Negosyante News

September 20, 2024 12:24 pm

Central Bank Assures: Peso’s Decline Only a Short-Term Trend

The recent decline in the Philippine peso is only a temporary situation influenced by overseas developments, particularly the stance of the Federal Reserve, according to Iluminada Sicat, Senior Assistant Governor of the Bangko Sentral ng Pilipinas (BSP). Speaking at the Philippine Economic Briefing, Sicat emphasized that the central bank is actively monitoring currency market developments and expects fundamentals to eventually determine the exchange rate.

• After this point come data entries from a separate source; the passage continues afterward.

Lemma start_bounds : 0 < start < lo /\ start <= MM_ALIGN_UP start /\ lo < start + 8 + sizeof_heap lay /\
48 <= n /\ lo + n < 2 ^ 32 /\
  lo <= base lo < lo + 8 /\ base lo + 32 <= last lo n /\ start + size - 16 < last lo n <= start + size - 8.
Proof.
  destruct Hs as (? & ? & ? & ? & ? & ? & _). destruct (align_up_spec start) as [? _]; [lia..|].
  destruct (region_bounds lo n) as (? & ? & ? & ? & ? & ?); [lia..|].
  assert (last lo n > start + size - 16).
  { unfold last, MM_ALIGN_DOWN. rewrite gran_down. replace (lo + n) with (start + size) by lia. zlia. }
  assert (lo <= base lo < lo + 8).
  { unfold base. destruct (align_up_spec (lo + 16)) as [? _]; lia. }
  split_and!; lia.
Qed.

Lemma used_region : used (region lo n) = <[base lo := 8]> (<[last lo n := 8]> ∅).
Proof.
  destruct start_bounds as (? & ? & ? & ? & ? & ? & ? & ?). pose proof (region_Some lo n) as Hr.
  apply map_eq. intros a. apply option_eq. intros s. rewrite used_Some, !lookup_insert_Some, lookup_empty.
  setoid_rewrite Hr; [|lia..]. naive_solver lia.
Qed.

Lemma start_holds : exists m0 h0, mm_initialize_heap lay c m None start size = Some (Some h0, None, m0) /\
  holds ∅ m0 h0 (region lo n) [] /\ mm_heapstart h0 = [base lo] /\ mm_heapend h0 = [last lo n] /\
  mm_curused h0 = u32 (sizeof_heap lay + 16) /\ mm_heapsize h0 = u32 (last lo n + 8 - base lo).
Proof.
  pose proof Hs as (? & ? & ? & ? & ? & ? & ?).
  destruct (initialize_spec lay c m start size) as (m0 & h0 & E & Hin & Hst & Hen & Hcu & Hhs & _); [done..|].
  exists m0, h0. split_and!; try done. split; [done|]. rewrite live_nil, used_region. intros p bs.
  rewrite lookup_empty. split; [done|]. intros (s & Hsp & H16 & _).
  rewrite !lookup_insert_Some, lookup_empty in Hsp. naive_solver lia.
Qed.

(** The blocks hold the bytes that the contract gives them and lie in the region. *)
Definition blocks_in (m' : mem) (A : blocks) : Prop :=
  forall p bs, A !! p = Some bs ->
    bytes m' p (zlen bs) = bs /\ start + sizeof_heap lay <= p /\ p + zlen bs <= start + size.

Lemma holds_blocks_in m' h' A C D :
  holds A m' h' C D -> mm_heapstart h' = [base lo] -> mm_heapend h' = [last lo n] -> blocks_in m' A.
Proof.
  intros Hh Hst Hen p bs Hp. destruct (owned_block m' h' A C D Hh p bs Hp) as (s & Hs' & H16 & _ & ->).
  rewrite bytes_length by lia. split; [done|]. destruct start_bounds as (? & ? & ? & ? & ? & ? & ? & ?).
  destruct Hh as [[Hok _ _] _]. pose proof (block_inner _ _ _ _ _ Hok Hs' H16) as HaE.
  pose proof Hok as [(F & Hm & _) Ht _]. apply used_Some in Hs' as [q Hq].
  destruct (t_in _ _ _ Ht _ _ Hq) as (i & s0 & e & Hi & He & ?). rewrite Hst in Hi. rewrite Hen in He.
  apply list_lookup_singleton_Some in Hi as [-> <-]. apply list_lookup_singleton_Some in He as [_ <-].
  destruct (t_end _ _ _ Ht (last lo n)) as [qe Hqe]; [rewrite Hen; set_solver|].
  pose proof (t_start _ _ _ Ht (base lo) ltac:(rewrite Hst; set_solver)) as Hb0.
  assert (p - 8 <> last lo n) by (rewrite Hen in HaE; set_solver).
  assert (p - 8 <> base lo) by (intros E; rewrite E in Hq; simplify_eq; lia).
  pose proof (hmem_geo _ _ _ _ Hm) as Hg.
  destruct (geo_apart _ _ Hg _ _ _ _ Hq Hqe) as [?|[?|?]], (geo_apart _ _ Hg _ _ _ _ Hq Hb0) as [?|[?|?]];
    simpl in *; lia.
Qed.

(** An empty heap is one free chunk between the guards. *)
Lemma one_chunk m' h' C' : heap_ok m' h' C' -> mm_heapstart h' = [base lo] -> mm_heapend h' = [last lo n] ->
  (forall a s, used C' !! a = Some s -> s < 16) ->
  C' !! (base lo + 8) = Some (Chunk (last lo n - base lo - 8) false None).
Proof.
  intros Hok Hst Hen Hno. destruct start_bounds as (? & ? & ? & ? & ? & ? & ? & ?).
  pose proof Hok as [(F & Hm & _) Ht Hc]. rewrite Hst, Hen in Ht.
  pose proof (t_start _ _ _ Ht (base lo) ltac:(set_solver)) as Hb.
  destruct (t_next _ _ _ Ht _ _ Hb ltac:(set_solver by lia)) as ([t u q] & Ht1 & Hp1). simpl in Ht1, Hp1.
  subst q.
  assert (Hfree : forall a d, C' !! a = Some d -> base lo < a < last lo n -> c_used d = false).
  { intros a [s [] q] Ha Hin; [|done]. exfalso.
    assert (Hs' : used C' !! a = Some s) by (apply used_Some; eauto).
    apply Hno in Hs'.
    destruct (t_size _ _ _ Ht _ _ Ha) as [?%list_elem_of_singleton|[?%list_elem_of_singleton|?]]; simpl in *;
      lia. }
  pose proof (Hfree _ _ Ht1 ltac:(lia)) as Hu. simpl in Hu. subst u.
  destruct (t_next _ _ _ Ht _ _ Ht1 ltac:(set_solver by lia)) as (d & Hd & _). simpl in Hd.
  destruct (t_end _ _ _ Ht (last lo n) ltac:(set_solver)) as [qe Hqe].
  pose proof (hmem_geo _ _ _ _ Hm) as Hg. destruct (Hc _ _ _ Ht1 Hd) as [|Hud]; [done|].
  destruct (geo_apart _ _ Hg _ _ _ _ Ht1 Hqe) as [?|[Hle|?]]; simpl in *; [lia| |lia].
  destruct (decide (base lo + 8 + t = last lo n)) as [E|Hne].
  - rewrite Ht1. do 2 f_equal. lia.
  - pose proof (hmem_place _ _ _ _ Hm _ _ Ht1) as (_ & _ & ? & _). simpl in *.
    rewrite (Hfree _ _ Hd) in Hud by lia. done.
Qed.
End start.

Lemma view_empty m L : view ∅ m L -> forall a s, L !! a = Some s -> s < 16.
Proof.
  intros Hv a s Ha. destruct (decide (16 <= s)); [exfalso|lia].
  assert ((∅ : blocks) !! (a + 8) = Some (bytes m (a + 8) (s - 4))) as Hbad.
  { apply Hv. exists s. by replace (a + 8 - 8) with a by lia. }
  by rewrite lookup_empty in Hbad.
Qed.

(** ** Runs from the start *)

(** The heap is made, the calls follow the contract until the client breaks it,
    and [Q] holds of the calls that were made, the memory, the heap and the blocks
    of the client. *)
Definition serves (lay : heap_layout) (c : ctx) (m : mem) (start size : Z) (calls : list (ctx * call))
    (Q : list (ctx * call) -> mem -> mm_heap_s -> blocks -> Prop) : Prop :=
  exists m0 h0 l1 l2 rs m' h' A',
    mm_initialize_heap lay c m None start size = Some (Some h0, None, m0) /\
    calls = l1 ++ l2 /\ exec_all l1 m0 h0 = Some (rs, m', h') /\ steps ∅ l1 rs A' /\
    match l2 with [] => True | (c, q) :: _ => legal A' c q = false end /\ Q l1 m' h' A'.

(** What is known of the heap after such calls. *)
Record used_heap (lay : heap_layout) (start size : Z) (l1 : list (ctx * call)) (m' : mem) (h' : mm_heap_s)
    (A' : blocks) (C' : chunks) (D' : list Z) : Prop := {
  uh_holds : holds A' m' h' C' D';
  uh_start : mm_heapstart h' = [base (MM_ALIGN_UP start + sizeof_heap lay)];
  uh_end : let lo := MM_ALIGN_UP start + sizeof_heap lay in mm_heapend h' = [last lo (start + size - lo)];
  uh_size : mm_heapsize h' = u32 (total (mm_heapstart h') (mm_heapend h'));
  uh_used : forallb (fun cq => no_realloc cq.2) l1 = true ->
    u32 (mm_curused h') = u32 (sizeof_heap lay + usum (used C'));
}.

Lemma serves_intro lay c m start size calls Q :
  startable lay c m start size ->
  (forall l1 m' h' A' C' D', used_heap lay start size l1 m' h' A' C' D' -> Q l1 m' h' A') ->
  serves lay c m start size calls Q.
Proof.
  intros Hs HQ. destruct (start_holds lay c m start size Hs) as (m0 & h0 & E0 & Hh0 & Hst & Hen & Hcu & Hhs).
  destruct (exec_all_steps calls m0 h0 ∅ _ [] Hh0)
    as (l1 & l2 & rs & m' & h' & A' & C' & D' & -> & E & Hsteps & Hh' & Hr & Hb & Hl2).
  exists m0, h0, l1, l2, rs, m', h', A'. split_and!; try done. apply (HQ _ _ _ _ C' D').
  destruct Hr as (Hr1 & Hr2 & Hr3). split; [done|congruence|simpl; congruence| |].
  - rewrite Hr1, Hr2, Hr3, Hst, Hen, Hhs. simpl. f_equal. lia.
  - intros Hn. specialize (Hb Hn). rewrite (ac_used _ _ _ Hb). simpl. rewrite Hcu, u32_u32_add_l. f_equal.
    rewrite (used_region lay c m start size Hs).
    destruct (start_bounds lay c m start size Hs) as (? & ? & ? & ? & ? & ? & ? & ?).
    rewrite !usum_insert by (rewrite ?lookup_insert_ne by lia; apply lookup_empty).
    change (usum ∅) with 0. lia.
Qed.

(** C8: A heap that [mm_initialize_heap] makes out of mapped memory serves every
    sequence of [malloc], [zalloc], [calloc], [memalign], [realloc], [free] and
    stores into blocks, from tasks and interrupt handlers, as an abstract allocator:
    until a client makes a call that it may not make, no assertion fails and no
    access leaves the memory; a new block is aligned, large enough and apart from the
    others; [zalloc] and [calloc] give zeros; [realloc] keeps the contents; the bytes
    of every other block stay; and all blocks lie in the region. *)
Theorem heap_refines_allocator lay c m start size calls :
  startable lay c m start size ->
  serves lay c m start size calls (fun _ m' _ A' => blocks_in lay start size m' A').
Proof.
  intros Hs. apply serves_intro; [done|]. intros l1 m' h' A' C' D' [Hh Hst Hen _ _].
  by eapply holds_blocks_in.
Qed.

(** C18: When a client has released all its blocks, also those whose release was put
    off, the heap can give nearly the whole region again: the free chunks have been
    joined to one. *)
Theorem heap_coalesces lay c m start size calls :
  startable lay c m start size ->
  serves lay c m start size calls (fun _ m' h' A' => A' = ∅ ->
    forall c' k, 0 <= mm_lock c' -> 0 <= k -> k + sizeof_heap lay + 56 <= size ->
    exists r m'' h'', mm_malloc c' m' h' k = Some (r, m'', h'') /\ r <> 0).
Proof.
  intros Hs. apply serves_intro; [done|]. intros l1 m' h' A' C' D' [[Hin Hv] Hst Hen _ _] -> c' k Hl Hk Hks.
  pose proof Hs as (? & ? & ? & ? & ? & ? & _).
  destruct (start_bounds lay c m start size Hs) as (? & ? & ? & ? & ? & ? & ? & ?).
  destruct (chunk_size_spec k) as [[_ ?]|(al & Eal & ? & ? & ? & Hal)]; [lia..|].
  destruct (malloc_fit c' m' h' C' D' k al Hin Hl ltac:(lia) Eal)
    as (m1 & h1 & C1 & Hok1 & Hu1 & (Hst1 & Hen1 & _) & _ & [[_ Hno]
        |(x & t & s & m'' & h'' & C'' & _ & E & Hin'' & Hx & _)]).
  - exfalso.
    pose proof (one_chunk lay c m start size Hs m1 h1 C1 Hok1 ltac:(congruence) ltac:(simpl in *;
      congruence)) as Hone.
    rewrite Hu1 in Hone. specialize (Hone (view_empty _ _ Hv)).
    apply Hno in Hone; [|done]. simpl in Hone. destruct Hal; lia.
  - exists (x + 8), m'', h''. split; [done|]. destruct (hi_ok _ _ _ _ Hin'') as [(F & Hm & _) _ _].
    pose proof (hmem_place _ _ _ _ Hm _ _ Hx) as (? & _). lia.
Qed.
(** * Supplier / owner order pages and the genealogy SQL exercise

    A shallow embedding of the two browser scripts
    ([partD-frontend-owner.js] and the supplier script) and of the SQL
    script (Ex1, Ex2), followed by the properties the specification states
    about them.

    Conventions of the embedding.
    - JavaScript strings are [string]s; only ASCII white space is treated as
      white space by [trim], [parseInt] and [parseFloat].
    - JavaScript numbers are exact decimal values ([number]); the rounding,
      overflow and underflow of binary64 are outside the model.  Text made
      from a number ([String(n)], [n.toFixed(2)]) is kept symbolic in the
      rendered tree, and a number that travels through an attribute
      ([data-price]) and [parseFloat] comes back as itself.
    - [innerHTML] templates are embedded as the element tree they denote;
      interpolated data is text (it carries no markup of its own).
    - A response body that parses is a JSON object of the shape the scripts
      read ([data]); [SyntaxError] is a body that fails to parse.
    - An [async] function is a [task]: a tree of effects that is run
      synchronously up to each [await fetch(...)], where it is parked until
      the response is delivered.  The body is read with the response.
    - SQL conditions are three-valued; a statement that violates a key, or
      that uses a subquery of several rows as a value, fails as a whole. *)

From Stdlib Require Import String Ascii List ZArith QArith Bool Lia Arith.
From Stdlib Require Import DecimalString.
Import ListNotations.
Local Close Scope Q_scope.
Local Open Scope string_scope.
Local Open Scope list_scope.
Local Open Scope nat_scope.

Set Implicit Arguments.
Set Warnings "-register-all".

(* ===================================================================== *)
(** * JavaScript values used by the scripts *)
(* ===================================================================== *)

Module Js.

(** ** Numbers *)

Inductive number : Type :=
| NaN
| Infinity (negative : bool)
| Finite (q : Q).

Definition isNaN (n : number) : bool :=
  match n with NaN => true | _ => false end.

(** [a > b] and [a >= b]; any comparison with [NaN] is false. *)
Definition num_compare (a b : number) : option comparison :=
  match a, b with
  | NaN, _ | _, NaN => None
  | Infinity na, Infinity nb =>
      Some (match na, nb with
            | true, false => Lt | false, true => Gt | _, _ => Eq end)
  | Infinity na, Finite _ => Some (if na then Lt else Gt)
  | Finite _, Infinity nb => Some (if nb then Gt else Lt)
  | Finite x, Finite y => Some (Qcompare x y)
  end.

Definition gt (a b : number) : bool :=
  match num_compare a b with Some Gt => true | _ => false end.

Definition ge (a b : number) : bool :=
  match num_compare a b with Some Gt | Some Eq => true | _ => false end.

Definition of_Z (z : Z) : number := Finite (inject_Z z).

(** Truthiness of a number: [NaN] and zero are falsy. *)
Definition truthy_num (n : number) : bool :=
  match n with
  | NaN => false
  | Infinity _ => true
  | Finite q => negb (Qeq_bool q 0)
  end.

(** ** Strings *)

Definition is_space (c : ascii) : bool :=
  let n := nat_of_ascii c in
  ((9 <=? n) && (n <=? 13)) || (n =? 32).

Fixpoint trimStart (s : string) : string :=
  match s with
  | String c r => if is_space c then trimStart r else s
  | EmptyString => EmptyString
  end.

Fixpoint rev_string (s acc : string) : string :=
  match s with
  | String c r => rev_string r (String c acc)
  | EmptyString => acc
  end.

Definition trimEnd (s : string) : string :=
  rev_string (trimStart (rev_string s "")) "".

Definition trim (s : string) : string := trimEnd (trimStart s).

(** Truthiness of a string: only the empty string is falsy. *)
Definition truthy (s : string) : bool :=
  match s with EmptyString => false | _ => true end.

(** [a || b] where [a] may be [undefined] and both are strings. *)
Definition or_else (a : option string) (b : string) : string :=
  match a with
  | Some s => if truthy s then s else b
  | None => b
  end.

(** [a || []]. *)
Definition or_nil {A} (a : option (list A)) : list A :=
  match a with Some l => l | None => [] end.

(** ** parseInt and parseFloat *)

Definition digit_value (radix : Z) (c : ascii) : option Z :=
  let n := Z.of_nat (nat_of_ascii c) in
  let v :=
    if (48 <=? n)%Z && (n <=? 57)%Z then Some (n - 48)%Z
    else if (97 <=? n)%Z && (n <=? 122)%Z then Some (n - 87)%Z
    else if (65 <=? n)%Z && (n <=? 90)%Z then Some (n - 55)%Z
    else None in
  match v with
  | Some d => if (d <? radix)%Z then Some d else None
  | None => None
  end.
(** * Study Organizer: the review scheduler and its stores

    A shallow embedding of [main.py]: the plain-text stores, the task
    registry, the SM-2 style review scheduler and the two query commands,
    followed by the properties of the scheduler that the specification
    states and by further properties of the rest of the program: the files
    as text, the subjects, the study sessions and the command line.

    Modelling conventions.
    - Python [float] is IEEE 754 binary64, and so is Rocq's primitive
    [float]: arithmetic and comparisons are the primitive ones, literals
    denote the nearest binary64 value as in Python.
    - Python [int] is [Z].
    - [datetime.date] is its proleptic Gregorian ordinal ([date.toordinal]),
    a [Z] between 1 and 3652059.
    - The four data files are kept as the lists of records that the loaders
    return; what [_save_reviews] does to a record on its way through the
    file (the ease is printed with two decimals) is written out.
    - [print] appends a structured message to the output of the run.
    - A Python exception ends the command; the stores keep what was written
    before it was raised. *)

From Stdlib Require Import ZArith List Bool String Ascii Lia Floats.
From Stdlib Require Import Permutation Sorted.
Import ListNotations.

“I think this is only temporary and eventually, once things clear up, it will be the fundamental that will determine the level of exchange rate,” Sicat stated in Pasay City. On Monday, the peso appreciated to P58.11 to US$1 from last Friday’s P58.19:$1, recovering slightly after hitting an 18-month low of P58.27:$1 on May 21, 2024.

Rizal Commercial Banking Corp. (RCBC) Chief Economist Michael Ricafort attributed the peso’s recent appreciation to the BSP’s signals of potential market intervention to curb excessive volatility. “The US dollar/peso exchange rate corrected slightly lower… amid reiterated signals on possible intervention should there be excessive volatility and to bring greater order in the foreign exchange market,” Ricafort noted.

Sicat reaffirmed that the BSP generally allows the market to determine the foreign exchange rate but remains vigilant to intervene during periods of market stress to avoid adverse effects on inflation expectations. “We do not target any specific exchange rate level. We just let the market determine the level of the exchange rate and what we look at when we enter into the market is that we look at whether there is presence of market stress,” Sicat explained.

She added that the BSP’s intervention is based on market stress indicators and comparative regional performance, considering the broader impact of the Federal Reserve’s current position. “If we let the market stress be left unattended, it would affect inflation expectations and that’s something we are avoiding. We look at market stress, we consider fundamentals, and we also look at what’s happening around the area — are we the only ones depreciating or not, given the fact that all of us are being affected by the current position of the Federal Reserve,” she said.

In summary, the BSP remains committed to monitoring and managing the currency market to ensure stability, emphasizing that the recent peso weakness is a transient phase influenced by international monetary policies.